Ces femmes payées au prix fort par les hommes chinois viennent en général de régions rurales pauvres du Vietnam. D’autres pays aux alentours sont également touchés, en particulier le Laos et la Birmanie.

Pour tromper leurs victimes, les trafiquants leur font miroiter une vie meilleure en Chine.

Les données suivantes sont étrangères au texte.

(** * FlowBuds: the message bus of [main.py]

    A shallow embedding of the publish/subscribe bus ([MessageBus]) and of
    the mailboxes it delivers into ([queue.Queue]), followed by the
    properties of the bus: fan-out, ordering, statistics, behaviour on
    values outside [MessageType], the publish counter, the registry
    invariant, unsubscription, the frame of each operation, locking, and the
    subscribe/unsubscribe round trip.

    Python objects are mutable and shared.  The bus is one record; the
    queues live in a store indexed by queue identity, so that one queue
    registered under several message types is one object.  Every method is
    a function from worlds to outcomes: it returns, raises, or blocks. *)

From stdpp Require Import base numbers list strings pretty finite gmap.

(** ** MessageType (main.py, lines 13-19) *)

Inductive MessageType := ORDER | PAYMENT | INVENTORY | SHIPPING | NOTIFICATION.

(** Iteration order of the enumeration ([for msg_type in MessageType]). *)
Definition MessageType_members : list MessageType :=
  [ORDER; PAYMENT; INVENTORY; SHIPPING; NOTIFICATION].

#[global] Instance MessageType_eq_dec : EqDecision MessageType.
Proof. solve_decision. Defined.

#[global] Instance MessageType_finite : Finite MessageType.
Proof.
  refine {| enum := MessageType_members |}.
  - by apply (bool_decide_unpack _).
  - by intros []; apply (bool_decide_unpack _).
Defined.

(** [msg_type.value]: the display label of a member. *)
Definition value (t : MessageType) : string :=
  match t with
  | ORDER => "订单"%string
  | PAYMENT => "支付"%string
  | INVENTORY => "库存"%string
  | SHIPPING => "物流"%string
  | NOTIFICATION => "通知"%string
  end.

(** Python is dynamically typed: the parameter annotated [MessageType] can
    receive any object.  What the bus does with an object that is not a
    member depends on two facts only: whether it can be hashed (a dict key
    must be) and whether it has a [value] attribute (which [Message.__str__]
    reads). *)
Inductive pyobj :=
  | Member (t : MessageType)
  | Foreign (hashable : bool) (value_attr : option string).

#[global] Instance pyobj_eq_dec : EqDecision pyobj.
Proof. solve_decision. Defined.

Definition is_member (o : pyobj) : bool :=
  match o with Member _ => true | Foreign _ _ => false end.

(** ** Message (main.py, lines 22-32) *)

Record Message := mkMessage {
  msg_type : pyobj;
  content : string;
  sender : string;
  timestamp : Z   (* the reading of [time.time()], never interpreted *)
}.
(** Two sorted lists with the same elements, no two of which have the
    same string, are the same list. *)
Lemma ordered_unique (l1 : list JsVal) : ∀ l2,
  ordered l1 → ordered l2 →
  l1 ≡ₚ l2 → NoDup (to_string <$> l1) → l1 = l2.
Proof.
  induction l1 as [| x l1 IH]; intros l2 H1 H2 Hp Hnd.
  { by apply Permutation_nil_l in Hp. }
  destruct l2 as [| y l2]; [by apply Permutation_nil_r in Hp |].
  destruct H1 as [Hx H1]. destruct H2 as [Hy H2].
  rewrite fmap_cons in Hnd. apply NoDup_cons in Hnd as [Hnx Hnd].
  assert (x = y) as ->.
  { assert (y ∈ x :: l1) as Hyin by (rewrite Hp; by left).
    assert (x ∈ y :: l2) as Hxin by (rewrite <- Hp; by left).
    apply elem_of_cons in Hyin as [-> | Hyin]; [done |].
    apply elem_of_cons in Hxin as [-> | Hxin]; [done |].
    rewrite Forall_forall in Hx, Hy.
    pose proof (String.leb_antisym _ _ (Hx _ Hyin) (Hy _ Hxin)) as Heq.
    exfalso. apply Hnx. rewrite Heq. apply list_elem_of_fmap. by exists y. }
  f_equal. apply IH; [done | done | | done]. by apply Permutation_cons_inv in Hp.
Qed.

Lemma sort_permutation (l1 l2 : list JsVal) :
  l1 ≡ₚ l2 → NoDup (to_string <$> l1) → sort l1 = sort l2.
Proof.
  intros Hp Hnd. apply ordered_unique; [apply sort_ordered .. | |].
  - by rewrite !sort_perm.
  - by rewrite sort_perm.
Qed.



End SortProps.

(** ** Sessions, promises and the event loop *)

Module HeapProps.
Import Heap.
(** The release over the empty canvas, with no hot target, discards the
    pending edge and leaves the store as it was. *)
Example release_over_canvas :
  let released := CurrentRealityTree.handleMouseUpInPane
                    Sample.connecting_from_B false in
  Tree.pendingEdge (UI.tree released) = None
  /\ UI.app released = UI.app Sample.connecting_from_B
  /\ Idle released.
Proof.
  intros released. split; [reflexivity | split; [reflexivity|]].
  split; [|split].
  - intros H. now apply H.
  - intros [k Hk]. simpl in Hk. rewrite mounted_not_resizing in Hk.
    discriminate.
  - intros H. now apply H.
Qed.

(** With an edge pending from B and the pointer on the target port of A,
    the hot target is C, whose hover point is near and which comes first in
    the list; the press on the port of A creates the edge from B to A. *)
Example press_commits_while_another_node_is_hot :
  let pending := CurrentRealityTree.handlePortMouseDown Sample.crowded
                   Sample.o1 (Some Sample.pane) (mkMouse 400 370) "B" source in
  let moved := CurrentRealityTree.handleMouseMoveInPane pending
                 (Some Sample.pane) (mkMouse 100 0) in
  let pressed := CurrentRealityTree.handlePortMouseDown moved Sample.o2
                   (Some Sample.pane) (mkMouse 100 0) "A" target in
  Tree.potentialTargetNodeId (UI.tree moved) = Some "C"%string
  /\ CurrentRealityTree.isHotTargetForConnection moved Sample.A = false
  /\ App.edges (UI.app pressed) = [Edge.mk "id_2" "B" "A"].
Proof.
  intros pending moved pressed.
  assert (Hhot : Tree.potentialTargetNodeId (UI.tree moved) = Some "C"%string).
  { unfold moved, CurrentRealityTree.handleMouseMoveInPane.
    cbn -[CurrentRealityTree.findTarget].
    rewrite findTarget_takes; [reflexivity|].
    split; [discriminate|].
    apply (near_iff_square (100 - 0) (0 - 0) Sample.C).
    unfold PORT_SIZE. simpl. lra. }
  split; [exact Hhot|]. split.
  - unfold CurrentRealityTree.isHotTargetForConnection. now rewrite Hhot.
  - reflexivity.
Qed.
(** * Shapely multi-part polygons: construction protocol and adapter

    A shallow embedding of [shapely/geometry/multipolygon.py] together
    with the properties stated about it.  Python values are a small
    universe of dynamically typed data, exceptions are an explicit error
    type, and the native geometry engine is threaded through every call
    as an explicit state. *)

From Stdlib Require Import QArith.
From Stdlib Require Import Ascii String DecimalString.
From stdpp Require Import base option list gmap strings.

Set Warnings "-register-all".

Local Open Scope string_scope.
Local Open Scope nat_scope.
Local Open Scope list_scope.

(** ** Python values *)

(** The values the module handles: [None], numbers, strings, tuples and
    lists (both [PySeq]), string-keyed dictionaries, and objects with
    attributes which may in addition be indexable (array-likes, geometry
    sequences). *)
Inductive pyval : Type :=
| PyNone
| PyNum (q : Q)
| PyStr (s : string)
| PySeq (items : list pyval)
| PyDict (entries : list (string * pyval))
| PyObj (attrs : list (string * pyval)) (items : option (list pyval)).

Definition PyInt (n : nat) : pyval := PyNum (inject_Z (Z.of_nat n)).

(** ** Exceptions and the error monad *)

(** The built-in exceptions the module can raise, and [ShapeError] for
    the failures of the polygon builder.  An [assert] that fails raises
    [AssertionError]. *)
Inductive exn : Type :=
| AssertionError
| AttributeError
| TypeError
| IndexError
| KeyError
| ShapeError.

Global Instance exn_eq_dec : EqDecision exn.
Proof. solve_decision. Defined.
(** [if button == 'l2' and button_state == 1] *)
Definition l2_pressed (c : JoystickController) : result JoystickController :=
  if pressed obs "l2" then
    Ok (set_throttle_scale
          (Py.round2 (Py.max (-1) (throttle_scale c - 0.05)%float)) c)
  else Ok c.

(** [if button == 'triangle' and button_state == 1]; the literal [0]
    assigned to [throttle] is the number [0.0]. *)
Definition triangle_pressed (c : JoystickController) : result JoystickController :=
  if pressed obs "triangle" then
    if constant_throttle c then
      Ok (on_throttle_changes (set_throttle 0 (set_constant_throttle false c)))
    else
      Ok (on_throttle_changes
            (set_throttle (max_throttle c) (set_constant_throttle true c)))
  else Ok c.

(** One pass through the body of [while self.running], after [poll]. *)
Definition apply (c : JoystickController) : result JoystickController :=
  Ok c >>- steering_moved >>- throttle_moved >>- dpadx_moved >>- dpady_moved
       >>- option_pressed >>- circle_pressed >>- r1_pressed >>- l1_pressed
       >>- r2_pressed >>- l2_pressed >>- triangle_pressed.

End update_blocks.

(** The state one iteration of [while self.running] computes: poll, then
    the [if] statements of the body; an exception of either leaves the
    loop.  The statement that ends the iteration,
    [time.sleep(self.poll_delay)], assigns nothing; its outcome is added
    in [update_iteration] below. *)
Definition update_step (s : JoystickController * Joystick) (evbuf : list byte)
  : result (JoystickController * Joystick) :=
  match poll (snd s) evbuf with
  | (js', Ok obs) =>
      match apply obs (fst s) with
      | Ok c' => Ok (c', js')
      | Raise e => Raise e
      end
  | (_, Raise e) => Raise e
  end.

(** The states of the polling loop of [update] over the successive
    results of [self.jsdev.read(8)], once the joystick is online, every
    [time.sleep] returning; [update_loop] below is the loop with the
    sleeps. *)
Fixpoint update (s : JoystickController * Joystick) (reads : list (list byte))
  : result (JoystickController * Joystick) :=
  match reads with
  | [] => Ok s
  | evbuf :: rest =>
      if running (fst s) then
        match update_step s evbuf with
        | Ok s' => update s' rest
        | Raise e => Raise e
        end
      else Ok s
  end.

(** One whole iteration: the state as in [update_step], then
    [time.sleep(self.poll_delay)].  The library call is given as [sleep]:
    what [time.sleep] does with its argument, to return or to raise
    (CPython raises ValueError for a negative or NaN delay and
    OverflowError for one beyond the range of its clock). *)
Definition update_iteration (sleep : float -> result unit)
    (s : JoystickController * Joystick) (evbuf : list byte)
  : result (JoystickController * Joystick) :=
  update_step s evbuf >>- fun s' =>
  sleep (poll_delay (fst s')) >>- fun _ => Ok s'.

(** The polling loop of [update] with its sleeps. *)
Fixpoint update_loop (sleep : float -> result unit)
    (s : JoystickController * Joystick) (reads : list (list byte))
  : result (JoystickController * Joystick) :=
  match reads with
  | [] => Ok s
  | evbuf :: rest =>
      if running (fst s) then
        match update_iteration sleep s evbuf with
        | Ok s' => update_loop sleep s' rest
        | Raise e => Raise e
        end
      else Ok s
  end.

(** The body applied to a sequence of observations. *)
Fixpoint apply_all (c : JoystickController) (obss : list Observation)
  : result JoystickController :=
  match obss with
  | [] => Ok c
  | obs :: rest =>
      match apply obs c with
      | Ok c' => apply_all c' rest
      | Raise e => Raise e
      end
  end.

(** [JoystickController.run_threaded] *)
Definition run_threaded (c : JoystickController) : float * float * Mode * bool :=
  (angle c, throttle c, mode c, recording c).


(** ** Definitions used to state the properties *)

(** The two shapes of tuple [poll] returns for a single event. *)
Definition button_changed (name : string) (state : Z) : Observation :=
  {| button := Some name; button_state := Some state;
     axis := None; axis_val := None |}.

Definition axis_moved (name : string) (value : float) : Observation :=
  {| button := None; button_state := None;
     axis := Some name; axis_val := Some value |}.

(** An axis name comes with its value, as in every tuple [poll] returns
    for a non-empty axis name. *)
Definition axis_has_value (obs : Observation) : Prop :=
  axis obs = None \/ exists v, axis_val obs = Some v.

(** The blocks of the loop body, in program order. *)
Definition blocks : list (Observation -> JoystickController -> result JoystickController) :=
  [ steering_moved; throttle_moved; dpadx_moved; dpady_moved; option_pressed;
    circle_pressed; r1_pressed; l1_pressed; r2_pressed; l2_pressed;
    triangle_pressed ].

Definition run_blocks (obs : Observation)
    (bs : list (Observation -> JoystickController -> result JoystickController))
    (c : JoystickController) : result JoystickController :=
  fold_left (fun r blk => r >>- blk obs) bs (Ok c).

(** The attributes that are configuration: no block assigns them. *)
Definition same_config (c c' : JoystickController) : Prop :=
  steering_axis c' = steering_axis c /\
  throttle_axis c' = throttle_axis c /\
  auto_record_on_throttle c' = auto_record_on_throttle c /\
  poll_delay c' = poll_delay c /\
  running c' = running c.

(** What a block may do to [recording] when the rule is enabled: leave it
    with the throttle, or set it by the rule. *)
Definition record_rel (c c' : JoystickController) : Prop :=
  auto_record_on_throttle c = true ->
  auto_record_on_throttle c' = true /\ mode c' = mode c /\
  ((throttle c' = throttle c /\ recording c' = recording c) \/
   recording c' = should_record c').

(** The cycle written in the ['option'] block. *)
Definition next_mode (m : Mode) : Mode :=
  match m with
  | user => local_angle
  | local_angle => local
  | local => user
  end.

Definition triangle_press : Observation := button_changed "triangle" 1.

(** A pad reporting the eight axes and thirteen buttons the tables
    name, in the order of the tables; the buffers keep their full size. *)
Definition ps4_report : DeviceReport :=
  {| num_axes := 8;
     axmap := [0x00; 0x01; 0x02; 0x03; 0x04; 0x05; 0x10; 0x11]
                ++ replicate (0x40 - 8) 0;
     num_buttons := 13;
     btnmap := [0x130; 0x131; 0x133; 0x134; 0x136; 0x137; 0x138; 0x139;
                0x13a; 0x13b; 0x13c; 0x13d; 0x13e] ++ replicate (200 - 13) 0 |}.

Definition ps4 : Joystick := init Joystick_new ps4_report.

(** Event records: time 0, then value, type and number. *)
Definition options_down : list byte :=     (* button 9 ('options') pressed *)
  [x00; x00; x00; x00; x01; x00; x01; x09]%byte.

Definition button_200_down : list byte :=  (* button 200 pressed *)
  [x00; x00; x00; x00; x01; x00; x01; xc8]%byte.

Definition ly_full : list byte :=          (* axis 1 ('ly') at 32767 *)
  [x00; x00; x00; x00; xff; x7f; x02; x01]%byte.

Definition rx_lowest : list byte :=        (* axis 3 ('rx') at -32768 *)
  [x00; x00; x00; x00; x00; x80; x02; x03]%byte.

(** Successive calls of [poll] up to the first that raises, with the
    tuples they returned. *)
Fixpoint polls (js : Joystick) (reads : list (list byte))
  : Joystick * result (list Observation) :=
  match reads with
  | [] => (js, Ok [])
  | evbuf :: rest =>
      match poll js evbuf with
      | (js1, Ok obs) =>
          match polls js1 rest with
          | (js2, Ok obss) => (js2, Ok (obs :: obss))
          | (js2, Raise e) => (js2, Raise e)
          end
      | (js1, Raise e) => (js1, Raise e)
      end
  end.



Definition triangle_down : list byte :=    (* button 2 ('triangle') pressed *)
  [x00; x00; x00; x00; x01; x00; x01; x02]%byte.




(** Values of magnitude at most one, by sign. *)
Definition pos_le1 (f : spec_float) : Prop :=
  match f with
  | S754_zero _ => True
  | S754_finite false m e => e <= 0 /\ Z.pos m <= 2 ^ (- e)
  | _ => False
  end.

Definition neg_le1 (f : spec_float) : Prop :=
  match f with
  | S754_zero _ => True
  | S754_finite true m e => e <= 0 /\ Z.pos m <= 2 ^ (- e)
  | _ => False
  end.

Definition signed_le1 (s : bool) (f : spec_float) : Prop :=
  if s then neg_le1 f else pos_le1 f.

Ils leur promettent un emploi bien rémunéré ou un mariage avec un riche Chinois. Il arrive également que ces femmes soient tout simplement kidnappées, après avoir été droguées.

C’est souvent un membre de leur famille ou une personne en qui ces femmes avaient confiance qui les trompe et les vend aux trafiquants.

400 femmes sauvées en 11 ans grâce au soutien d’une ONG

Depuis 2007, l’ONG Blue Dragon (Dragon bleu) vient en aide à ces femmes victimes de ce trafic. En onze ans, elle a aidé 400 femmes victimes d’esclavage sexuel ou qui avaient été mariées de force en Chine à s’enfuir.

Néanmoins, c’est une activité à risque et la plupart des membres de l’association tiennent à garder leur adresse secrète. Ils se méfient de la vengeance possible des trafiquants et des maris dépossédés des femmes qu’ils ont achetées.

Souvent, ce sont les victimes elles-mêmes qui lorsqu’elles y parviennent entrent en contact avec l'ONG depuis la Chine. Une femme, retenue prisonnière dans une maison close, a ainsi réussi à contacter l’association en volant le téléphone portable de l’un de ses clients.

76 trafiquants devant la justice

Le travail de Blue Dragon commence à payer, son activité se fait connaître de plus en plus. Ces cinq dernières années, l’ONG a réussi à traîner devant la justice 76 trafiquants. C’est à la fois beaucoup au regard de la taille et des moyens de cette ONG, mais peu au regard du nombre de femmes victimes de ces trafics.

Même si un tel crime est punissable de 20 ans de prison au Vietnam, le trafic contrôlé par des réseaux mafieux bien organisés est en pleine expansion et génèrerait chaque année des dizaines de millions d'euros.

Si des solutions existent, comme l’éducation des femmes dans les régions montagneuses, les perspectives restent quand même sombres, notamment en raison de la forte demande en provenance de Chine qui ne tarit pas.